While pushing your body can lead to great gains, it can also be detrimental. If you notice an increase in your resting heart rate when you’re going heavy on the training and light on the rest, your body may be telling you that you need to scale back. By giving it the proper rest it needs, your body can repair and adapt and you may bounce back stronger than ever.
You’re Too Stressed
Prolonged mental and emotional stress can also cause your resting heart rate to creep up over time. If “fight-or-flight” mode becomes your norm, the associated increase in your resting heart rate can produce a higher risk of heart attacks, strokes, and much more. Try adding relaxation into your day—read, meditate, go for a walk with friends, or do a guided breathing session on your Fitbit Charge 2 or Fitbit Blaze . Regular relaxation activities may help you combat your stress and which could lead to a lower resting heart rate.
You’re Sleep Deprived
Always exhausted? Chronic sleep deprivation—which can lead to fatigue, a lower metabolism, and extra snacking—can also raise your resting heart rate. Aim for at least 7 hours of sleep each night.

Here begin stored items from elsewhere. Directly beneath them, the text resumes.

(** * WagerVS: ledger, wagers, settlement and withdrawals

    A shallow embedding of the betting backend's services

      - [BalanceService.getUserBalances/deductChips/canClaimFreeChips/
         claimFreeChips]                        (balance.service.ts)
      - [BetService.placeBet/getEventStats]     (bet.service.ts)
      - [EventService.createEvent/updateEvent/cancelEvent]
                                                (event.service.ts)
      - [PayoutService.calculatePayouts/resolveEvent/distributePayouts/
         refundEvent]                           (payout.service.ts)
      - [WalletService.depositUSDC/depositSOL/requestWithdrawal/
         processWithdrawal]                     (wallet.service.ts)
      - [uuidToBuffer/bufferToUuid]             (utils/uuid.ts)
      - [getSOLPrice/solToUSD/usdToSOL/getSOLPriceCached]
                                                (utils/priceOracle.ts)

    over an explicit model of the relational store they talk to.

    Modelling conventions.
      - Tables with a primary key ([events], [event_bets], [event_payouts],
        [cash_out_requests]) are finite maps from the key to the row; the
        ledger is a list in creation order, and rows are only ever appended.
      - Chip amounts are [DECIMAL(18,8)] columns that the services read into
        JavaScript numbers.  They are modelled as exact rationals [Q]: the
        arithmetic is the one written in the source, without the rounding of
        binary64 or of the column type.  Numeric results are therefore
        stated with [==], and an identity between sums or products is a
        statement about exact arithmetic: in binary64 it holds up to
        rounding only.  The rake arithmetic, the balance scan and the chip
        deduction are written once, over an arbitrary number type, and are
        instantiated at [Q] and at binary64; where a claim depends on the
        difference, the binary64 instance is evaluated.
      - A service call is a function from the store to an outcome and the
        store it leaves behind.  [Throw] carries the [AppError] of the
        source (message and HTTP status code).
      - External collaborators (price oracle, Solana transfers) are fields
        of an environment record; [None] stands for a thrown exception.
      - Columns that no modelled code reads (names, images) are left out
        of the rows.  The [description] and [created_at] columns of the
        ledger are read by two queries only (the replay check of the
        deposits and the cooldown of the free chips); they are kept, for
        the rows those queries select from, beside the store. *)

From Stdlib Require Import QArith Qminmax Qabs Qround Lqa ZArith.
From Stdlib Require Import Floats.
From Stdlib Require Strings.Byte.
From Stdlib Require Import Strings.Ascii Strings.String.
From stdpp Require Import gmap list strings.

During a hot summer day, if you notice a temporary increase in your resting heart rate, your body might simply be trying to cool down. However, it could also mean you’re dehydrated—especially if you’re thirstier than usual, your mouth is dry, and your pee is more yellow than normal. To help lower your resting heart rate, drink more water.
You’re Developing a Medical Condition
If you experience shortness of breath, unusual fatigue, dizziness, excessive thirst/urination and your resting heart rate has increased, you might be at risk for cardiovascular disease, hyperthyroidism, or type-2 diabetes. However, a low resting heart rate isn’t always ideal either. When combined with symptoms (like those above), it could indicate an issue with the electrical system of your heart. If you’re concerned, discuss these changes with your doctor.
Two Caveats to Keep in Mind
If you notice a change in your resting heart rate but none of the scenarios above seem plausible, there are two other factors that may be playing a part: age and medication.
Resting Heart Rate Increases With Age
Most of the time your RHR can be modified. Unfortunately, as you get older, your RHR tends to increase. To reduce the impact that aging can have on your cardiovascular system, you can help maximize your results by exercising within your target HR zone to help lower your resting heart rate.
Medication Affects Resting Heart Rate
Changes in your resting heart rate can also result from over-the-counter or prescription medications. Medications to treat asthma, depression, obesity, and attention deficit disorder tend to increase your RHR. However, medications prescribed for hypertension and heart conditions (beta blockers, calcium channel blockers) typically decrease your resting heart rate.
This information is for educational purposes only and is not intended as a substitute for medical diagnosis or treatment. You should not use this information to diagnose or treat a health problem or condition. Always check with your doctor before changing your diet, altering your sleep habits, taking supplements, or starting a new fitness routine.